Pour résumer, être écrivain suppose surtout de passer beaucoup de temps devant sa feuille, avec une grande maîtrise, de manière cohérente et intelligente par rapport à l’objectif que l’on s’est fixé.

2/ Selon vous, comment peut-on devenir auteur aujourd'hui et quelle place y tiennent ou doivent y tenir les formations en écriture ?

Je l’ai évoqué, devenir écrivain, implique de beaucoup pratiquer. C’est-à-dire de noircir beaucoup de pages, de lire, d’analyser un texte, d’apprendre des autres : de ne pas être passif.

Pensez à un comédien qui assiste à des pièces de théâtre pour se nourrir du jeu des comédiens sur scène. Cela fait partie de son travail et lui permettra de progresser dans la pratique de son art. Pour un écrivain, c’est la même chose lorsqu’il lit un livre. Il s’agit de ne pas lire passivement mais d’analyser ses lectures : « Comment l’auteur s’y prend-il pour m’emmener jusqu’à la dernière page ? Quelle est la structure du récit ? Où réside sa force ? »

Se former, pour un écrivain, suppose donc d’affiner son style et d’approfondir sa pratique toute sa vie. C’est d’ailleurs une chance, comparé à tant d’autres activités et professions, de pouvoir écrire tout au long de son existence !

Sans parcours de formation, on y arrive, mais cela demande beaucoup plus de temps. Les formations sont comme un raccourci, surtout lorsque le formateur est un vrai professionnel de l’écriture.

La formation est un accélérateur mais, seule, elle ne suffit pas. Pour tout auteur, il faut approfondir et assimiler ce qui a été enseigné : par les échecs, la pratique, le travail personnel. Comme un enfant qui tombe et se relève pour apprendre à marcher, puis à courir, puis à danser.

3/ Que pensez-vous des différents formats de formation à l'écriture qui existent en France ? Quels sont les avantages de chacun, quels sont les points à améliorer ?

Je ne les connais pas tous et ne suis pas sûre de pouvoir bien en parler.

Suivre une formation animée par un auteur peut être intéressant pour justement mieux le ou la connaître. Mais, je crains que ce genre d’auteur tende à fabriquer des clones de lui-même. Et c’est là le risque principal car tout auteur animant un atelier d’écriture ou, plus vraisemblablement une master class, sera influencé par sa propre écriture.

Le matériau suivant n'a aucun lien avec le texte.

(** X23. From index 257 on a sentence meets itself.  In a state in which no
    rule applies and that holds more than 257 sentences, the second loop
    reaches the index 257, where [idx1 is not idx2] holds of the sentence
    and itself: the sentence has the cells of itself and is removed.
    [consolidate_cells] returns, marks no cell, and leaves some of the
    sentences of the list without its element of index 257, in their order;
    with 258 sentences it leaves all of them but that one. *)
Theorem consolidate_cells_meets_itself (st : MinesweeperAI) :
  quiescent st → (257 < length (knowledge st))%nat →
  ∃ l, consolidate_cells st = (set_knowledge l st, Returned)
       ∧ l `sublist_of` delete 257%nat (knowledge st)
       ∧ (length (knowledge st) = 258%nat → l = delete 257%nat (knowledge st)).
Proof.
  intros Hq Hlen.
  destruct (lookup_lt_is_Some_2 (knowledge st) 257 Hlen) as [s1 E].
  assert (∃ m, length (knowledge st) = (257 + S m)%nat) as [m Hm]
    by (exists (length (knowledge st) - 258)%nat; lia).
  rewrite (consolidate_cells_turn_257 st s1 m Hq Hm E).
  destruct m as [|m].
  - exists (delete 257%nat (knowledge st)). by repeat split.
  - assert (delete 257%nat (knowledge st) `sublist_of` knowledge st) as Hd
      by apply sublist_delete.
    destruct (inner_loop_sublist st Hq 257 s1) with (fuel := S m)
      (idx2 := 258%nat) (l := delete 257%nat (knowledge st))
      as (l1 & -> & Hl1); [by eapply list_elem_of_lookup_2|exact Hd|].
    rewrite and_then_returned.
    destruct (outer_loop_sublist st Hq (S m) 258 l1) as (l2 & -> & Hl2);
      [by etrans|].
    exists l2. split; [reflexivity|]. split; [by etrans|]. lia.
Qed.

Lemma long_kb_quiescent : quiescent long_kb.
Proof.
  assert (∀ i s, knowledge long_kb !! i = Some s →
                 s = mkSentence {[ (0, 2 * Z.of_nat i);
                                   (0, 2 * Z.of_nat i + 1) ]} 1) as Hlook.
  { intros i s. unfold long_kb. cbn [knowledge set_knowledge].
    rewrite list_lookup_fmap.
    destruct (seqZ 0 258 !! i) as [k|] eqn:E; [|discriminate].
    apply lookup_seqZ in E as [-> _]. cbn. by intros [= <-]. }
  split.
  - apply Forall_forall. intros s (i & Hi)%list_elem_of_lookup.
    rewrite (Hlook i s Hi). unfold rule_A_enabled, len. cbn [cells count].
    rewrite size_union, !size_singleton.
    + lia.
    + apply disjoint_singleton_l. rewrite elem_of_singleton. intros [=]. lia.
  - apply Forall_forall. intros [i1 s1] H1. apply Forall_forall.
    intros [i2 s2] H2. cbn [fst snd]. intros Hne [Hsub _].
    apply elem_of_lookup_imap_1 in H1 as (i & s & [= -> ->] & Hi).
    apply elem_of_lookup_imap_1 in H2 as (j & s' & [= -> ->] & Hj).
    rewrite (Hlook i s Hi), (Hlook j s' Hj) in Hsub. cbn [cells] in Hsub.
    assert (((0, 2 * Z.of_nat i) : Cell)
            ∈ ({[ (0, 2 * Z.of_nat j); (0, 2 * Z.of_nat j + 1) ]} : gset Cell))
      as Hin by (apply Hsub, elem_of_union_l; by apply elem_of_singleton).
    apply elem_of_union in Hin as [Hin|Hin];
      apply elem_of_singleton in Hin; injection Hin; lia.
Qed.

(** X23 on [long_kb], 258 sentences that no rule relates. *)
Lemma consolidate_cells_meets_itself_witness :
  quiescent long_kb ∧ (257 < length (knowledge long_kb))%nat
  ∧ ∃ l, consolidate_cells long_kb = (set_knowledge l long_kb, Returned)
         ∧ l `sublist_of` delete 257%nat (knowledge long_kb)
         ∧ (length (knowledge long_kb) = 258%nat
            → l = delete 257%nat (knowledge long_kb)).
Proof.
  assert (257 < length (knowledge long_kb))%nat as Hlen
    by (unfold long_kb; cbn [knowledge set_knowledge];
        rewrite length_fmap, length_seqZ; lia).
  split; [exact long_kb_quiescent|]. split; [exact Hlen|].
  exact (consolidate_cells_meets_itself long_kb long_kb_quiescent Hlen).
Defined.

Pourtant, tout l’enjeu de suivre une formation en écriture est bien de parvenir à garder son originalité, à ce qui relève de soi, à se révéler soi-même. Et la personnalité du formateur, son parcours, son positionnement par rapport à la chose de l’écrit sont de la plus grande importance.

L’une des difficultés principales en littérature est que tout a déjà été écrit. On ne sera donc pas original par le sujet qu’on explore mais par la manière d’écrire et de développer son sujet. Il s’agit donc de s’approprier la langue à sa manière, de créer sa propre langue : originale et unique entre toutes mais immédiatement compréhensible par tous. C’est l’étude du style. On peut consacrer sa vie à explorer le style… sans pour autant être écrivain ! L’écrivain est celui qui pratique l’écriture selon un objectif bien précis, un objet littéraire bien défini.

Par ailleurs, beaucoup de formations vous font écrire, pratiquer via des thèmes et des exercices donnés. Mais, il y a tout un travail de réécriture à faire sur des premiers textes rédigés et c’est là qu’un travail de fond est important pour parvenir à un ensemble cohérent. D’après ce que j’ai pu voir, peu d’ateliers accompagnent les participants dans la réécriture. On confond souvent la rédaction, fruit du premier jet, et la réécriture, produit final soumis au public.

Écrire ou faire écrire est simple en soi ; réécrire ou faire réécrire, c’est là l’enjeu et le véritable apprentissage.

Se former à l’écriture suppose aussi de couvrir plusieurs champs d’expertise : la grammaire et le vocabulaire pour bien agencer des phrases ensemble — c’est ce qu’on appelle la syntaxe —, la stylistique et la culture générale, ou des connaissances sur un sujet précis, indispensables comme dans le cas de romans historiques ; l'étymologie, pour la maîtrise de la langue, et toutes les disciplines qui touchent de près ou de loin la langue — c’est-à-dire à peu près tout ! Pour contourner les règles, pour casser les codes, pour innover tout simplement, il faut d’abord connaître les lois qui régissent le domaine en question sur le bout des doigts. N’est pas hors-la-loi qui veut.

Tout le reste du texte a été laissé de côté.